::: EXERCISE MATERIALS
(* ===== verification/Startup.v ===== *)
(** * How the server and the worker are put together

    The constructors of cmd/server, cmd/worker and the packages they use, the modules they
    are grouped in, and the two applications the mains hand to fx (Fx.v). A constructor is
    the Go function, then its entry for the container with the types it takes and gives;
    [fx.Lifecycle] is left out of those, the hooks it is given being the effects. *)
From S2P Require Import Prelude GoStd Config Regex Accounts Assets Policy Sha256 Json Storage Db Prog.
From S2P Require Import Logic Postgres BatchManager Redis Chart Planner Cores Operations IntentJson Approval.
From S2P Require Import Proto Auth RateLimit Grpc Queries Transfer Sdk Rpc Gateway Routes Migrations Fx.
From S2P Require Worker.

(** ** The libraries that are started *)

(** goredis.ParseURL; the cache of jwx that fetches a key set and refreshes it. *)
Class Goredis := { RedisOptions : Type; ParseURL : string -> result RedisOptions }.
Class JwkCache := { Cache_Register : string -> Z -> result unit; Cache_Refresh : string -> result unit }.
Class Zap := { ZapLogger : Type; NewDevelopment : result ZapLogger; NewProduction : result ZapLogger }.

Inductive otlp_option := WithEndpoint (endpoint : string) | WithDialInsecure | WithInsecure.
Class Otel := {
  Resource : Type; Exporter : Type;
  resource_New : list (string * string) -> result Resource;
  otlptracegrpc_New : list otlp_option -> result Exporter
}.

(** ** The types of the container *)

Inductive gotype :=
| TFlagSet | TConfig | TPostgresConfig | TRedisConfig | TGRPCConfig | THTTPConfig | TOTelConfig | TWorkerConfig
| TAuthConfig | TRateLimitConfig | TLogger | TTracerShutdown | TDB | TPgStore | TStore | TRedis | TPlanner | TManager
| TLedgerService | TSubscriptions | TAuthenticator | TLimiter | TGrpcServer | THttpServer | TCheckpointBuilder.
#[export] Instance gotype_eq_dec : EqDecision gotype.
Proof. solve_decision. Defined.

Definition jwksMinRefreshInterval : Z := 15 * Minute.
Definition maxRecvMsgBytes : Z := Z.shiftl 4 20.
Definition maxConcurrentStreams : Z := 256.
Definition grpcConnectionTimeout : Z := 30 * Second.

Section Startup.
Context `{Viper, Pgxpool, Goredis, JwkCache, Zap, Otel, Deps, Jwt, Runtime}.

(** A pool is the faults of its round trips. *)
Definition Pool : Type := nat -> option fault.

Record Manager := { m_store : Pool; m_maxEvents : Z; m_maxAge : Z }.
Record Planner := { p_store : Pool; p_batch : Manager; p_redis : RedisOptions; p_evaluator : Policy.Evaluator; p_subs : option RedisOptions }.
Record LedgerService := {
  ls_store : Pool; ls_planner : Planner; ls_batch : Manager; ls_subs : RedisOptions; ls_adminPrincipals : gset string
}.

(** An interceptor is given the method, the context and the handler behind it; those of
    streams and of single calls do the same. *)
Definition interceptor : Type := forall A, string -> Context -> (Context -> prog (reply A)) -> prog (reply A).
Record grpcServer := {
  gs_MaxRecvMsgSize : Z; gs_MaxConcurrentStreams : Z; gs_ConnectionTimeout : Z;
  gs_unary : list interceptor; gs_stream : list interceptor;
  gs_health : list (string * string);   (* the status of each service, the empty name for the server *)
  gs_reflection : bool
}.

Inductive value :=
| VFlagSet (fs : FlagSet)
| VConfig (c : Config)
| VPostgresConfig (DSN : string)
| VRedisConfig (URL : string)
| VGRPCConfig (Port : Z)
| VHTTPConfig (Port : Z)
| VOTelConfig (Endpoint : string) (Insecure : bool)
| VWorkerConfig (c : WorkerConfig)
| VAuthConfig (c : AuthConfig)
| VRateLimitConfig (c : RateLimitConfig)
| VLogger (l : ZapLogger)
| VTracerShutdown (e : option Exporter)
| VDB (p : Pool)
| VPgStore (p : Pool)
| VStore (p : Pool)
| VRedis (o : RedisOptions)
| VPlanner (p : Planner)
| VManager (m : Manager)
| VLedgerService (s : LedgerService)
| VSubscriptions (o : RedisOptions)
| VAuthenticator (a : Authenticator)
| VLimiter (l : option Limiter)
| VGrpcServer (s : grpcServer)
| VHttpServer (s : httpServer)
| VCheckpointBuilder (p : Pool).

(** What the hooks, and the functions that fx invokes, do to the world. *)
Inductive action :=
| PingPool (p : Pool) | ClosePool (p : Pool)
| PingRedis (o : RedisOptions) | CloseRedis (o : RedisOptions)
| CancelRefresh (url : string)                      (* of the key set *)
| CancelBatches (m : Manager)                       (* shutdownCancel of the batch manager *)
| SetTracerProvider (e : Exporter) (r : Resource) | ShutdownTracer (e : Exporter)
| RegisterLedgerServiceServer (srv : grpcServer) (svc : LedgerService)
| ServeGRPC (port : Z) (srv : grpcServer) | GracefulStop (srv : grpcServer)
| ListenAndServe (srv : httpServer) | Shutdown (srv : httpServer)
(* a goroutine for each job: Worker.startWorker *)
| StartJobs (p : Planner) (m : Manager) (cb : Pool) (cfg : WorkerConfig) (jobs : list Worker.job) | StopJobs.

Local Abbreviation constructor := (@Constructor gotype value action).
Local Abbreviation built A := (result (A * list (@effect action))).
Definition on_start_stop (start stop : action) : @effect action := Append {| OnStart := Some start; OnStop := Some stop |}.
Definition on_stop (stop : action) : @effect action := Append {| OnStart := None; OnStop := Some stop |}.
::::::
TASK STATEMENT: Exactly as written, please reproduce the lines from the first line of the data to the line containing "Definition maxConcurrentStreams : Z := 256.", inclusive, and nothing else.

SOLUTION TO THE EXERCISE:
(* ===== verification/Startup.v ===== *)
(** * How the server and the worker are put together

    The constructors of cmd/server, cmd/worker and the packages they use, the modules they
    are grouped in, and the two applications the mains hand to fx (Fx.v). A constructor is
    the Go function, then its entry for the container with the types it takes and gives;
    [fx.Lifecycle] is left out of those, the hooks it is given being the effects. *)
From S2P Require Import Prelude GoStd Config Regex Accounts Assets Policy Sha256 Json Storage Db Prog.
From S2P Require Import Logic Postgres BatchManager Redis Chart Planner Cores Operations IntentJson Approval.
From S2P Require Import Proto Auth RateLimit Grpc Queries Transfer Sdk Rpc Gateway Routes Migrations Fx.
From S2P Require Worker.

(** ** The libraries that are started *)

(** goredis.ParseURL; the cache of jwx that fetches a key set and refreshes it. *)
Class Goredis := { RedisOptions : Type; ParseURL : string -> result RedisOptions }.
Class JwkCache := { Cache_Register : string -> Z -> result unit; Cache_Refresh : string -> result unit }.
Class Zap := { ZapLogger : Type; NewDevelopment : result ZapLogger; NewProduction : result ZapLogger }.

Inductive otlp_option := WithEndpoint (endpoint : string) | WithDialInsecure | WithInsecure.
Class Otel := {
  Resource : Type; Exporter : Type;
  resource_New : list (string * string) -> result Resource;
  otlptracegrpc_New : list otlp_option -> result Exporter
}.

(** ** The types of the container *)

Inductive gotype :=
| TFlagSet | TConfig | TPostgresConfig | TRedisConfig | TGRPCConfig | THTTPConfig | TOTelConfig | TWorkerConfig
| TAuthConfig | TRateLimitConfig | TLogger | TTracerShutdown | TDB | TPgStore | TStore | TRedis | TPlanner | TManager
| TLedgerService | TSubscriptions | TAuthenticator | TLimiter | TGrpcServer | THttpServer | TCheckpointBuilder.
#[export] Instance gotype_eq_dec : EqDecision gotype.
Proof. solve_decision. Defined.

Definition jwksMinRefreshInterval : Z := 15 * Minute.
Definition maxRecvMsgBytes : Z := Z.shiftl 4 20.
Definition maxConcurrentStreams : Z := 256.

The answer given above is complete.